One from your attorney: a decision needed by end of day. One from your ex: pressure dressed up as reasonableness, asking you to agree to something that feels wrong in a way you cannot immediately articulate.
You read both. You set the phone face-down on the counter. You pick it back up. Read them again. And somewhere in the second reading, the thought arrives before you can stop it:
What if I choose wrong?
It’s a whisper. But it lands with the weight of a verdict.
Your cursor hovers. Your shoulders climb toward your ears. And the decision that an outside observer might describe as “straightforward” becomes, in your body, a test you are terrified of failing.

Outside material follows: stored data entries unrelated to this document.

(* ===== verification/WtClient.v ===== *)
(** The client of src/workloadtoken/client.go: New with its checks (config.go), the slots under c.mu,
    Token and Invalidate.

    Each stretch of code under c.mu is a function on [state]. What other goroutines do between the
    stretches of one call is a list of [event]s, given by the call's [round]s together with the clock's
    readings and what the exchange met. A slot is never removed from the map, so the slot a call holds
    is the one the map has at its key. *)
From S2P Require Import Prelude Regex Json GoTime GoStrings PepClient AuthToken AuthTokenSpec WtObject WtToken WtTokenSpec WtExchange.

Module WtClient.
Import GoTime WtToken WtExchange.

(** ** Configuration *)

Inductive ConfigField :=
| FieldSubject | FieldTransport | FieldIssuer | FieldExchangeURL | FieldTimeout | FieldRefreshFraction
| FieldSafetyMargin | FieldBackoffFloor | FieldBackoffCeiling.

(** What CheckTransport looks at: nil, or an interface of a nil value; http.DefaultTransport itself; an
    *http.Transport whose Proxy is set. *)
Record transport := mkTransport { is_nil : bool; is_default : bool; has_proxy : bool }.

Definition CheckTransport (rt : transport) : bool := negb (is_nil rt) && negb (is_default rt) && negb (has_proxy rt).

Record Config := mkCfg {
  ExchangeURL : string; AllowPlainHTTP : bool; c_Subject : Subject; c_Transport : transport;
  c_Timeout : Duration; RefreshFraction : GoFloat.float64; SafetyMargin : Duration;
  BackoffFloor : Duration; BackoffCeiling : Duration; c_Issuer : string }.

Definition ExchangePath : string := "/internal/v1/token/exchange".
Definition DefaultTimeout : Duration := (5 * Second)%Z.
Definition MaxTimeout : Duration := (30 * Second)%Z.
Definition minTimeout : Duration := 10000000%Z.
Definition DefaultSafetyMargin : Duration := (30 * Second)%Z.
Definition MaxSafetyMargin : Duration := (120 * Second)%Z.
Definition DefaultBackoffFloor : Duration := Second.
Definition DefaultBackoffCeiling : Duration := (30 * Second)%Z.
Definition maxBackoff : Duration := (5 * Minute)%Z.

(** baseURL; [parse] is url.Parse. *)
Definition baseURL (parse : string -> option Client.URL) (raw : string) (allowPlainHTTP : bool) : option Client.URL :=
  match parse raw with
  | None => None
  | Some u =>
      if negb (Client.u_IsAbs u) || String.eqb (Client.u_Hostname u) "" || negb (String.eqb (Client.u_Opaque u) "") then None
      else if negb (String.eqb (Client.u_Scheme u) "https" || (String.eqb (Client.u_Scheme u) "http" && allowPlainHTTP)) then None
      else if Client.u_HasUser u || negb (String.eqb (Client.u_RawQuery u) "") || Client.u_ForceQuery u || negb (String.eqb (Client.u_Fragment u) "")
              || (negb (String.eqb (Client.u_Path u) "") && negb (String.eqb (Client.u_Path u) "/")) then None
      else Some u
  end.

(** endpointFor, as the scheme, the host and the path of the endpoint. *)
Definition endpointFor (parse : string -> option Client.URL) (raw : string) (allowPlainHTTP : bool) : option (string * string * string) :=
  match baseURL parse raw allowPlainHTTP with
  | Some base => Some (Client.u_Scheme base, Client.u_Host base, ExchangePath)
  | None => None
  end.

Record client := mkClient {
  endpoint : string * string * string; allowPlainHTTP : bool; subject : Subject; timeout : Duration; cfg : config }.

Definition or_default (v d : Z) : Z := if (v =? 0)%Z then d else v.

Definition New (parse : string -> option Client.URL) (c : Config) : result ConfigField client :=
  if match kind (c_Subject c) with subjectNone => true | _ => false end || String.eqb (path (c_Subject c)) "" then Err FieldSubject
  else if negb (CheckTransport (c_Transport c)) then Err FieldTransport
  else if negb (matchb issuerShape (c_Issuer c)) then Err FieldIssuer
  else match endpointFor parse (ExchangeURL c) (AllowPlainHTTP c) with
  | None => Err FieldExchangeURL
  | Some endpoint =>
      let timeout := or_default (c_Timeout c) DefaultTimeout in
      if (timeout <? minTimeout)%Z || (MaxTimeout <? timeout)%Z then Err FieldTimeout
      else
        let zero := GoFloat.of_int64 0 in
        let fraction := if GoFloat.eqb (RefreshFraction c) zero then GoFloat.half else RefreshFraction c in
        if negb (GoFloat.ltb zero fraction && GoFloat.ltb fraction (GoFloat.of_int64 1)) then Err FieldRefreshFraction
        else
          let margin := or_default (SafetyMargin c) DefaultSafetyMargin in
          if (margin <? 0)%Z || (MaxSafetyMargin <? margin)%Z then Err FieldSafetyMargin
          else
            let floor := or_default (BackoffFloor c) DefaultBackoffFloor in
            let ceiling := or_default (BackoffCeiling c) DefaultBackoffCeiling in
            if (floor <? 0)%Z || (maxBackoff <? floor)%Z then Err FieldBackoffFloor
            else if (ceiling <? floor)%Z || (maxBackoff <? ceiling)%Z then Err FieldBackoffCeiling
            else Ok (mkClient endpoint (AllowPlainHTTP c) (c_Subject c) timeout (mkConfig (c_Issuer c) fraction margin floor ceiling))
  end.

(** ** The slots *)

(** A flight is named by a number; [landed] are those whose channel is closed. *)
Record slot := mkSlot { s_entry : option entry; flight : option nat; retryAt : Time; failures : nat; lastErr : option wt_error }.
Record state := mkState { slots : gmap string slot; landed : gset nat; next_flight : nat }.

Definition new_slot : slot := mkSlot None None zero_time 0 None.
Definition new_state : state := mkState ∅ ∅ 0.
Definition slot_at (key : string) (st : state) : slot := default new_slot (slots st !! key).
Definition put (key : string) (s : slot) (st : state) : state := mkState (<[key := s]> (slots st)) (landed st) (next_flight st).

Definition noUsable := option wt_error.

(** The first stretch of Token's loop: a token, a flight to wait for, no token, or a flight to make. *)
Inductive look_result := Serve (token : string) | WaitFor (f : nat) | Refuse (cause : noUsable) | Start (f : nat).

Section Client.
Variable SimpleFold : N -> N.
Variable ParseMediaType : string -> option string.
Variable subject : Subject.
Variable cfg : config.

Fixpoint doubled (n : nat) (wait : Duration) : Duration :=
  match n with 0 => wait | S n => if (wait <? backoffCeiling cfg)%Z then doubled n (i64 (wait * 2)) else wait end.
Definition backoff (failures : nat) : Duration := Z.min (doubled (failures - 1) (backoffFloor cfg)) (backoffCeiling cfg).

(** The entry that is still there after the check at the head of the loop. *)
Definition still_usable (e : option entry) (now : Time) : option entry :=
  match e with
  | Some _ => match checkToken cfg e now with (None, e) => e | _ => None end
  | None => None
  end.

Definition look (key : string) (now : Time) (st : state) : look_result * state :=
  let s := slot_at key st in
  let e := still_usable (s_entry s) now in
  let st := put key (mkSlot e (flight s) (retryAt s) (failures s) (lastErr s)) st in
  let kept := match e with Some e => Serve (e_token e) | None => Refuse (lastErr s) end in
  if match e with Some e => Before now (refreshAt e) | None => false end then (kept, st)
  else match flight s with
  | Some f => (match e with Some e => Serve (e_token e) | None => WaitFor f end, st)
  | None =>
      if Before now (retryAt s) then (kept, st)
      else
        let f := next_flight st in
        let st := put key (mkSlot e (Some f) (retryAt s) (failures s) (lastErr s)) st in
        (Start f, mkState (slots st) (landed st) (S f))
  end.

(** The check of a fresh entry, before it is cached or returned. *)
Definition settle (outcome : result wt_error entry) (check_at : Time) : result wt_error entry :=
  match outcome with
  | Err x => Err x
  | Ok fresh =>
      match checkToken cfg (Some fresh) check_at with
      | (None, Some e) => Ok e
      | (Some x, _) => Err x
      | (None, None) => Err IndexPanic
      end
  end.

(** The second stretch: the flight is over with [outcome]; three clock readings, in order. *)
Definition finish (key : string) (f : nat) (outcome : result wt_error entry) (check_at retry_at again_at : Time) (st : state) :
    result wt_error string * state :=
  let s := slot_at key st in
  let st := mkState (slots st) ({[f]} ∪ landed st) (next_flight st) in
  match settle outcome check_at with
  | Ok e => (Ok (e_token e), put key (mkSlot (Some e) None zero_time 0 None) st)
  | Err x =>
      let n := S (failures s) in
      let e := still_usable (s_entry s) again_at in
      (match e with Some e => Ok (e_token e) | None => Err x end,
       put key (mkSlot e None (Add retry_at (backoff n)) n (Some x)) st)
  end.

Definition Invalidate (audience : string) (scope : list string) (st : state) : state :=
  match requestKey audience scope with
  | Err _ => st
  | Ok (key, _) =>
      match slots st !! key with
      | Some s => put key (mkSlot None (flight s) zero_time 0 None) st
      | None => st
      end
  end.
(** ** Calls *)

(** What a goroutine does to the slots: a first stretch, the end of the flight [f] that it made, or
    an Invalidate. *)
Inductive event :=
| Look (audience : string) (scope : list string) (now : Time)
| Finish (audience : string) (scope : list string) (f : nat) (k : call) (check_at retry_at again_at : Time)
| Drop (audience : string) (scope : list string).

Definition run (st : state) (ev : event) : state :=
  match ev with
  | Look audience scope now =>
      match requestKey audience scope with Ok (key, _) => (look key now st).2 | Err _ => st end
  | Finish audience scope f k t1 t2 t3 =>
      match requestKey audience scope with
      | Ok (key, actions) =>
          if bool_decide (flight (slot_at key st) = Some f)
          then (finish key f (exchange SimpleFold ParseMediaType subject audience actions k) t1 t2 t3 st).2
          else st
      | Err _ => st
      end
  | Drop audience scope => Invalidate audience scope st
  end.
Definition exec (tr : list event) (st : state) : state := foldl run st tr.

(** One turn of the loop: the others' events before it, its clock reading; if it waits, whether the
    context ends first, and the others' events meanwhile; if it makes the flight, the others' events
    during it, what the exchange met and the three readings after it. *)
Record round := mkRound {
  before : list event; now : Time; cancelled : bool; meanwhile : list event;
  during : list event; met : call; check_at : Time; retry_at : Time; again_at : Time }.

(** Only its own goroutine ends a flight. *)
Definition of_others (f : nat) (ev : event) : Prop := match ev with Finish _ _ g _ _ _ _ => g <> f | _ => True end.
#[global] Instance of_others_dec f ev : Decision (of_others f ev).
Proof. destruct ev; cbn; apply _. Defined.

Inductive token_error := ErrNoUsableToken (cause : noUsable) | ErrContext | ErrNotConfigured | ErrNoContext | ErrRequest (e : request_error).

(** Token; None is a call that still waits. *)
Fixpoint Token_loop (audience : string) (key : string) (scope actions : list string) (rounds : list round) (st : state) :
    option (result token_error string) * state :=
  match rounds with
  | [] => (None, st)
  | r :: rounds =>
      match look key (now r) (exec (before r) st) with
      | (Serve token, st) => (Some (Ok token), st)
      | (Refuse cause, st) => (Some (Err (ErrNoUsableToken cause)), st)
      | (WaitFor f, st) =>
          if cancelled r then (Some (Err ErrContext), st)
          else let st := exec (meanwhile r) st in
               if bool_decide (f ∈ landed st) then Token_loop audience key scope actions rounds st else (None, st)
      | (Start f, st) =>
          let st := exec (filter (of_others f) (during r)) st in
          match finish key f (exchange SimpleFold ParseMediaType subject audience actions (met r)) (check_at r) (retry_at r) (again_at r) st with
          | (Ok token, st) => (Some (Ok token), st)
          | (Err x, st) => (Some (Err (ErrNoUsableToken (Some x))), st)
          end
      end
  end.

(** [ready] is false for a nil client or one not made by New, [has_ctx] for a nil context. *)
Definition Token (ready has_ctx : bool) (audience : string) (scope : list string) (rounds : list round) (st : state) :
    option (result token_error string) * state :=
  if negb ready then (Some (Err ErrNotConfigured), st)
  else if negb has_ctx then (Some (Err ErrNoContext), st)
  else match requestKey audience scope with
  | Err e => (Some (Err (ErrRequest e)), st)
  | Ok (key, actions) => Token_loop audience key scope actions rounds st
  end.
End Client.

End WtClient.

This is not indecisiveness. And it is not weakness. It is something much more specific, and once you understand what it actually is, it stops having so much power over you.
How Divorce Affects Your Identity Even When You Think You’re “Handling It”
It happens in the smallest moments.
You are in the grocery store, standing in front of the pasta sauce, and you realize you have no idea which one you like. You’ve bought pasta sauce for years. Hundreds of times. And standing there now, with no one else’s preference to default to, you reach for one and then put it back and then stand there for longer than any reasonable person should stand in front of pasta sauce.